A 24 anni, mio padre era sposato da 2 anni con mia madre ed aveva un figlio pressapoco della mia età, si era trasferito dal suo paese sperduto nel sud per cercare fortuna al nord a 18 anni con suo fratello, vivendo facendosi un "mazzo così" tutti i giorni, in una casa schifosa in campagna, senza il supporto dei genitori accanto, fino ad aver trovato la compagna della sua vita, e aver avuto.... me. (per quanto questo possa essere un pro o un contro ^^)
A 24 anni, sono laureato, senza una relazione stabile, senza prospettive di vita, senza una casa da poter chiamare mia, e con un senso crescente di fallimento che sale.

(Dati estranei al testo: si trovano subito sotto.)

(** The payload, up to the first await that classifies. *)
Definition drafted (binding : dict) (m : message) (t : target) : res dict :=
  '(execution_user_id, creator) ← accounts binding t;
  if mg_retain_context m && negb (orderable binding m) then Raise RuntimeError
  else Ok (payload_from binding m execution_user_id creator).

(** [_response_selection] of what the topic's records say. *)
Definition response_selection (binding payload : dict) (participated : bool) : option dict :=
  let policy := binding_policy binding in
  if (policy =s RESPONSE_POLICY_PARTICIPATED) && negb participated then None
  else Some [("selection", VStr "judge"); ("selection_reason", VStr (if participated then "participated_topic" else "proactive_policy"));
             ("participated", VBool participated);
             ("response_policy", VDict [("mode", VStr policy); ("instruction", VStr (Py.str_or_empty (Py.get "response_instruction" binding)))])].

(** [_admitted_payload]. *)
Definition admitted_payload (facts admission : dict) : dict :=
  let known := Py.update admission (map (fun name => (name, Py.get name facts)) MESSAGE_FACTS) in
  Py.set "content" (VStr (prefixed (Py.str_or_empty (Py.get "prompt_prefix" admission)) (Py.str_or_empty (Py.get "reply_text" facts)))) known.

Definition conflicts (facts admission : dict) : list string :=
  List.filter (fun name => Py.truthy (Py.get name facts) && Py.truthy (Py.get name admission) && negb (Py.eqb (Py.get name facts) (Py.get name admission)))
    IDENTITY_FIELDS.

(** ** Ingesting *)

(** What comes from outside: whether the binding belongs to this environment; the channel its
    scene names; the target it resolves to; the modes its provider supports. *)
Record services := Services {
  sv_environment : option exn;
  sv_target : res (option target);
  sv_modes : list string
}.

(** What a claim is made under: the environment's bindings, the time, and fresh names. *)
Record claim_names := ClaimNames { cn_here : string -> bool; cn_now : Z; cn_lease : Z; cn_item_id : string; cn_owner : string }.

(** One report on its way in. *)
Record report := Report { rp_binding : dict; rp_message : message }.
Definition deployment_of (r : report) : string := Py.str_or_empty (Py.get "deployment_id" (rp_binding r)).
(* ===== verification/IngestFacts.v ===== *)
(** What is recorded of platforms' reports, and what of it runs: whatever reports, drives and
    sweeps run beside each other, a message runs only when a report of it asked for it, with the
    words of a report of it, and neither from a sender the binding refuses. *)

From S2P Require Import Prelude PyVal Schema SessionRepo SessionRecord ChannelOutbox ChannelInbound ChannelDrive ChannelQuestions QuestionFacts ChannelIngest.

Open Scope string_scope.

Module IngestFacts.
Import Repo Rec Outbox Inbound Drive Questions Ingest.

(** ** What every other call keeps of a record *)

(** The record waits to run, runs or has run. *)
Definition asked_state (s : inbound_state) : bool :=
  bool_decide (s ∈ [INBOUND_RECEIVED; INBOUND_DISPATCHING; INBOUND_SETTLED; INBOUND_AUTHORIZED]).

Record told (r r' : inbound_row) : Prop := {
  to_id : ib_item_id r' = ib_item_id r;
  to_message : ib_deployment_id r' = ib_deployment_id r /\ ib_dedup_key r' = ib_dedup_key r;
  to_text : Py.get "reply_text" (ib_columns r') = Py.get "reply_text" (ib_columns r);
  to_content : Py.get "content" (ib_columns r') = Py.get "content" (ib_columns r);
  to_sender : Py.get "participant" (ib_columns r') = Py.get "participant" (ib_columns r);
  to_asked : asked_state (state_of r') = true -> asked_state (state_of r) = true;
  to_ignored : state_of r = INBOUND_IGNORED -> state_of r' = INBOUND_IGNORED
}.

#[export] Instance told_preorder : PreOrder told.
Proof. split; [by constructor|]. intros x y z [] []. constructor; try congruence; [intuition congruence|auto..]. Qed.

Definition tells (i i' : ingress) : Prop := Forall2 told (ig_inbound i) (ig_inbound i').

Lemma tells_same i i' : ig_inbound i' = ig_inbound i -> tells i i'.
Proof. unfold tells. intros ->. apply Forall_Forall2_diag, Forall_forall. intros r _. reflexivity. Qed.

Lemma Forall2_trans_told t1 t2 t3 : Forall2 told t1 t2 -> Forall2 told t2 t3 -> Forall2 told t1 t3.
Proof.
  intros H. revert t3. induction H as [|a b la lb Hab _ IH]; intros t3 H'; inversion H'; subst; constructor; [by etrans|by apply IH].
Qed.

#[export] Instance tells_preorder : PreOrder tells.
Proof. split; [intros i; by apply tells_same|]. intros x y z. apply Forall2_trans_told. Qed.

Lemma where_told cond set t : (forall r, cond r = true -> told r (set r)) -> Forall2 told t (update_where cond set t).
Proof.
  intros H. induction t as [|r t IH]; [constructor|]. cbn. constructor; [|done]. destruct (cond r) eqn:E; [by apply H|reflexivity].
Qed.

Lemma update_tells cond set i : (forall r, cond r = true -> told r (set r)) -> tells i (snd (update_inbound cond set i)).
Proof. intros H. by apply where_told. Qed.

Lemma told_marks f r : told r (put_marks f r).
Proof. by constructor. Qed.

Lemma told_work f r :
  (asked_state (iw_state (f (ib_work r))) = true -> asked_state (state_of r) = true) -> state_of r <> INBOUND_IGNORED -> told r (put_work f r).
Proof. intros H1 H2. by constructor. Qed.

Lemma live_asked r : in_state_of LIVE_STATES r = true -> asked_state (state_of r) = true /\ state_of r <> INBOUND_IGNORED.
Proof.
  unfold in_state_of, LIVE_STATES. rewrite bool_decide_eq_true, elem_of_cons, list_elem_of_singleton. by intros [-> | ->].
Qed.

Lemma told_live f r : in_state_of LIVE_STATES r = true -> told r (put_work f r).
Proof. intros [H1 H2]%live_asked. by apply told_work. Qed.

Lemma owned_live_state states id owner g r : (forall s, s ∈ states -> s ∈ LIVE_STATES) -> owned_in states id owner g r = true -> in_state_of LIVE_STATES r = true.
Proof. intros H Ho. unfold owned_in, in_state_of in *. bool_prop. rewrite bool_decide_eq_true. auto. Qed.

(** A call under the owner's fence changes a live record's work, marks and accounts. *)
Lemma owned_tells id owner g set i :
  (forall r, in_state_of LIVE_STATES r = true -> told r (set r)) -> tells i (snd (update_inbound (owned id owner g) set i)).
Proof. intros H. apply update_tells. intros r Ho. by eapply H, owned_live_state. Qed.

Lemma dispatching_tells id owner g extra set i :
  (forall r, in_state_of LIVE_STATES r = true -> told r (set r)) ->
  tells i (snd (update_inbound (fun r => owned_dispatching id owner g r && extra r) set i)).
Proof.
  intros H. apply update_tells. intros r [Ho _]%andb_true_iff. eapply H, owned_live_state; [|exact Ho]. intros s ->%list_elem_of_singleton. right. left.
Qed.

Lemma begin_tells now lease id owner g i : tells i (snd (begin_inbound_dispatch now lease id owner g i)).
Proof. apply owned_tells. intros r. apply told_live. Qed.
Lemma renew_tells now lease id owner g i : tells i (snd (renew_inbound_lease now lease id owner g i)).
Proof. apply owned_tells. intros r. apply told_live. Qed.
Lemma release_tells now id owner g i : tells i (snd (release_inbound_lease now id owner g i)).
Proof. apply owned_tells. intros r. apply told_live. Qed.
Lemma bind_tells id owner g session key i : tells i (snd (bind_inbound_dispatch id owner g session key i)).
Proof. apply owned_tells. intros r _. apply told_marks. Qed.
Lemma answer_tells id owner g ref q i : tells i (snd (mark_inbound_answer id owner g ref q i)).
Proof. apply owned_tells. intros r _. apply told_marks. Qed.
Lemma attention_tells id i : tells i (snd (note_explicit_attention id i)).
Proof. apply update_tells. intros r _. apply told_marks. Qed.
Lemma judgment_tells id owner g j i : tells i (snd (record_inbound_judgment id owner g j i)).
Proof. apply dispatching_tells. intros r _. apply told_marks. Qed.
Lemma suppress_tells id owner g i : tells i (snd (suppress_judged_inbound id owner g i)).
Proof. apply (dispatching_tells id owner g _ (put_work put_released)). intros r. apply told_live. Qed.
Lemma ignored_tells id owner g reason out i : tells i (snd (mark_inbound_ignored id owner g reason out i)).
Proof.
  apply owned_tells. intros r Hl. cbv zeta. assert (H : told r (put_work (put_ignored reason) r)) by (by apply told_live).
  destruct out; [|done]. etrans; [exact H|apply told_marks].
Qed.

Lemma fail_tells now id owner g error backoff i : tells i (snd (fail_inbound now id owner g error backoff i)).
Proof.
  unfold fail_inbound. destruct (readback _ _) as [row i'] eqn:E. apply (f_equal snd) in E. cbn [snd] in *. subst i'.
  apply owned_tells. intros r. apply told_live.
Qed.

Lemma exclude_tells id owner g i : tells i (snd (exclude_inbound_from_context id owner g i)).
Proof.
  unfold exclude_inbound_from_context. destruct (update_inbound _ _ i) as [b i'] eqn:E. apply (f_equal snd) in E. cbn [snd] in *. subst i'.
  apply owned_tells. intros r _. apply told_marks.
Qed.
(* ===== verification/SignalFacts.v ===== *)
(** The two halves of a message meet: what the platform observed of it and that the agent is
    invoked for it, in either order. *)

From S2P Require Import Prelude PyVal Schema SessionRepo ChannelOutbox ChannelInbound ChannelDrive ChannelQuestions QuestionFacts ChannelIngest IngestFacts.

Open Scope string_scope.

Module SignalFacts.
Import Repo Outbox Inbound Drive Questions Ingest IngestFacts.

(** ** The two halves of a message *)

(** The observation [o] and the authorization [a] of the message [k], as a binding takes them. *)
Record halves (b : dict) (o a : message) (k : string) : Prop := {
  hv_constructible : constructible o = true /\ constructible a = true;
  hv_signals : mg_signal o = SIGNAL_OBSERVATION /\ mg_signal a = SIGNAL_AUTHORIZATION;
  hv_key : mg_dedup_key o = Some k /\ mg_dedup_key a = Some k;
  hv_unrefused : unrefused (Report b o) = true /\ unrefused (Report b a) = true;
  hv_same : mg_participant a = mg_participant o /\ (mg_conversation_key a = mg_conversation_key o \/ mg_conversation_key a = None);
  hv_plain : mg_conversation_from_reference o = false /\ mg_recall o = None /\ mg_alias_link o = None
}.

(** A binding in its environment, on a channel that supports its mode, with a target and an account. *)
Record takes (sv : services) (b : dict) (t : target) (channel : string) (x y : string) : Prop := {
  tk_environment : sv_environment sv = None;
  tk_channel : channel_scene_name (Py.str_or_empty (Py.get "scene" b)) = Some channel;
  tk_target : sv_target sv = Ok (Some t);
  tk_accounts : accounts b t = Ok (x, y);
  tk_mode : Py.in_strs (binding_execution_mode b) (sv_modes sv) = true;
  tk_revision : Py.truthy (Py.get "updated_at" b) = true
}.

Definition half_payload (b : dict) (m : message) (x y : string) (conversation : val) : dict := Py.set "conversation" conversation (payload_from b m x y).

(** *** Payloads and their columns *)

Definition payload_key (k : string) : bool := Py.in_strs k PAYLOAD_FIELDS || (k =s "response_policy").
Definition payload_dict (d : dict) : Prop := forallb payload_key (Py.keys d) = true.

Lemma payload_dict_set k v d : payload_key k = true -> payload_dict d -> payload_dict (Py.set k v d).
Proof.
  unfold payload_dict. intros Hk. induction d as [|[k' v'] d IH]; [by cbn; rewrite Hk|]. cbn. intros [H1 H2]%andb_true_iff.
  destruct (k =s k'); cbn; rewrite H1; [exact H2|by apply IH].
Qed.

(** The columns of a payload without a response policy. *)
Definition plain_columns (d : dict) : dict :=
  (map (payload_column d) PAYLOAD_FIELDS ++ [("response_policy_mode", VNone); ("response_instruction", VNone)])%list.

Lemma columns_plain d : payload_dict d -> Py.get "response_policy" d = VNone -> payload_columns d = Ok (plain_columns d).
Proof. unfold payload_dict, payload_key. intros H E. unfold payload_columns. by rewrite H, E. Qed.

Lemma admitted_get f facts admission :
  Py.get f (admitted_payload facts admission) =
  if f =s "content" then VStr (prefixed (Py.str_or_empty (Py.get "prompt_prefix" admission)) (Py.str_or_empty (Py.get "reply_text" facts)))
  else if Py.in_strs f MESSAGE_FACTS then Py.get f facts else Py.get f admission.
Proof.
  assert (Hset : forall k v d, Py.get f (Py.set k v d) = if f =s k then v else Py.get f d).
  { intros k v d. destruct (String.eqb_spec f k) as [->|]; [apply get_set_eq|by apply get_set_ne]. }
  unfold admitted_payload, MESSAGE_FACTS, Py.update. cbn [map fold_left fst snd]. rewrite !Hset. destruct (f =s "content"); [done|].
  cbn [Py.in_strs existsb]. repeat match goal with |- context [f =s ?k] => destruct (String.eqb_spec f k) as [->|]; [done|] end. done.
Qed.

Lemma admitted_dict facts admission : payload_dict admission -> payload_dict (admitted_payload facts admission).
Proof. intros H. unfold admitted_payload, MESSAGE_FACTS, Py.update. cbn [map fold_left fst snd]. by repeat apply payload_dict_set. Qed.

Lemma get_fields (g : string -> val) f l rest :
  Py.in_strs f l = true -> Py.get f (map (fun k => (k, g k)) l ++ rest)%list = g f.
Proof.
  unfold Py.get. induction l as [|k' l IH]; [done|]. cbn. destruct (String.eqb_spec f k') as [->|Hne]; [done|]. intros H. by apply IH.
Qed.

Lemma column_again d d' f : Py.get f d' = snd (payload_column d f) -> payload_column d' f = payload_column d f.
Proof.
  unfold payload_column. cbn [snd]. intros ->. f_equal. destruct (Py.in_strs f TEXT_PAYLOAD_FIELDS); [by rewrite QuestionFacts.str_or_empty_text|].
  destruct (f =s "retain_context"); [|done]. by destruct (Py.truthy _).
Qed.

Definition reads_back (d d' : dict) : Prop := forall f, Py.in_strs f PAYLOAD_FIELDS = true -> Py.get f d' = snd (payload_column d f).

Lemma plain_get f d : Py.in_strs f PAYLOAD_FIELDS = true -> Py.get f (plain_columns d) = snd (payload_column d f).
Proof. intros H. unfold plain_columns. by rewrite (get_fields (fun f => snd (payload_column d f))). Qed.

(** The halves give the same columns, whichever of them was read back from its record. *)
Lemma admitted_columns facts facts' admission admission' :
  reads_back facts facts' -> reads_back admission admission' -> Py.get "reply_text" facts' = Py.get "reply_text" facts ->
  plain_columns (admitted_payload facts' admission) = plain_columns (admitted_payload facts admission').
Proof.
  intros Hf Ha Hr. unfold plain_columns. f_equal. apply map_ext_in. intros f Hin.
  assert (H : Py.in_strs f PAYLOAD_FIELDS = true) by (apply existsb_exists; exists f; split; [done|apply String.eqb_refl]).
  pose proof (column_again _ _ _ (Hf f H)) as E1. pose proof (column_again _ _ _ (Ha f H)) as E2.
  assert (Hp : Py.get "prompt_prefix" admission' = VStr (Py.str_or_empty (Py.get "prompt_prefix" admission))) by exact (Ha "prompt_prefix" eq_refl).
  unfold payload_column in *. rewrite !admitted_get, Hr, Hp, QuestionFacts.str_or_empty_text.
  destruct (f =s "content"); [done|]. by destruct (Py.in_strs f MESSAGE_FACTS).
Qed.

(** *** The last record of a table *)

Section last.
Context {R : Type} (f : R -> bool) (t : list R) (r : R) (Hnone : forall x, x ∈ t -> f x = false) (Hr : f r = true).

Lemma find_last : List.find f (t ++ [r])%list = Some r.
Proof.
  clear -Hnone Hr. induction t as [|x l IH]; cbn; [by rewrite Hr|]. rewrite Hnone by left. apply IH. intros z Hz. apply Hnone. by right.
Qed.

Lemma update_last set : update_where f set (t ++ [r])%list = (t ++ [set r])%list.
Proof. rewrite update_where_app, update_where_none by done. cbn. by rewrite Hr. Qed.

Lemma count_last : count_where f (t ++ [r])%list = 1.
Proof. unfold count_where. rewrite filter_app, length_app. fold (count_where f t). rewrite (proj2 (count_where_zero f t) Hnone). cbn. by rewrite decide_True. Qed.
End last.

(** One report, then the other. *)
Definition in_turn (n : nat) (sv : services) (c1 c2 : claim_names) (first second : report) (i : ingress) : res arriving * ingress :=
  ingest n sv c2 second Enter (snd (ingest n sv c1 first Enter i)).
(** X18. [updateUser] never throws, also on [null]: the result holds
    the entries of [updates] and, for the other keys, those of [user].
    [removeSensitive] of the result returns the same entries without
    [password], which is what [updateUser] gives on the two objects
    stripped first; on [null], [removeSensitive] throws a TypeError. *)
Theorem removeSensitive_updateUser (user updates : option (gmap string value)) :
  (∀ k, updateUser user updates !! k
        = match default ∅ updates !! k with
          | Some v => Some v
          | None => default ∅ user !! k
          end)
  ∧ removeSensitive (Some (updateUser user updates))
    = Ok (updateUser (Some (delete "password" (default ∅ user)))
                     (Some (delete "password" (default ∅ updates))))
  ∧ (∀ m, removeSensitive (Some (updateUser user updates)) = Ok m →
          m !! "password" = None)
  ∧ removeSensitive (None : option (gmap string value)) = Throw TypeError.
Proof.
  split_and!.
  - intros k. unfold updateUser. rewrite lookup_union.
    destruct (default ∅ updates !! k), (default ∅ user !! k); done.
  - unfold removeSensitive, updateUser. cbn [default]. f_equal.
    apply delete_union.
  - intros m [= <-]. apply lookup_delete_eq.
  - done.
Qed.
End Profiles_properties.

Tre generazioni a confronto, come chiunque di voi, credo, potrebbe fare: e probabilmente i risultati sarebbero gli stessi: loro a quest'età avevano fatto molto, molto di più di noi in termini di esperienza, maturazione, o semplici atti di coraggio quotidiani.
Ci siamo rammolliti? Siamo forse più inclini a non rischiare? O siamo davvero contenti di puntare il dito contro la società e dire che "Beh, non è che sia colpa mia..." ?
Siamo davvero dei falliti? Esiste davvero un modo di guardare al futuro che non capisco?
Alcuni obietterebbero che in realtà il senso di soddisfazione è soggettivo, e che l'esperienza è per ognuno molto personale, e che quindi ogni esperienza è unica e inimitabile; tuttavia, non posso fare a meno di sentire il peso di chi ha, oggettivamente, fatto molto più di me.

Rum

1 commenti:

Anonimo ha detto...

Ieri ho sentito alla radio un ragazzo che aveva 19 anni ed era imprenditore, il moroso di una mia amica sa fare quasi tutto ed ha la mia età (22) e, l'avrai intuito, non sono un grande esperto di computer, tu sì. A volte mi sento un essere inferiore, incapace di essere all'altezza di coloro che mi sono accanto e che sembrano sfrecciare come treni telecomandati verso una destinazione precisa. Ma ricorda tre cose:
1) non mi pare che tu sia un incapace, se ancora alla tua età non sei come tuo nonno o tuo padre, non è colpa tua. Hanno avuto la loro opportunità prima, tu sei ancora alla stazione, e mi sembri abbastanza sveglio per capire quale sia il treno che devi prendere;
2) non fare mai paragoni con tuo nonno o tuo padre: hanno vissuto in un'altra epoca, non potevano prendersi tempo a decidere chi diventare, ma dovevano accettare quello che capitava. Se la vediamo da questo lato, siamo fortunati ad avere più tempo.
3)Non siamo falliti, alcuni di noi sono più nevrotici, altri più superficiali, altri più diretti e altri più indecisi, ma non siamo falliti. Tu per primo.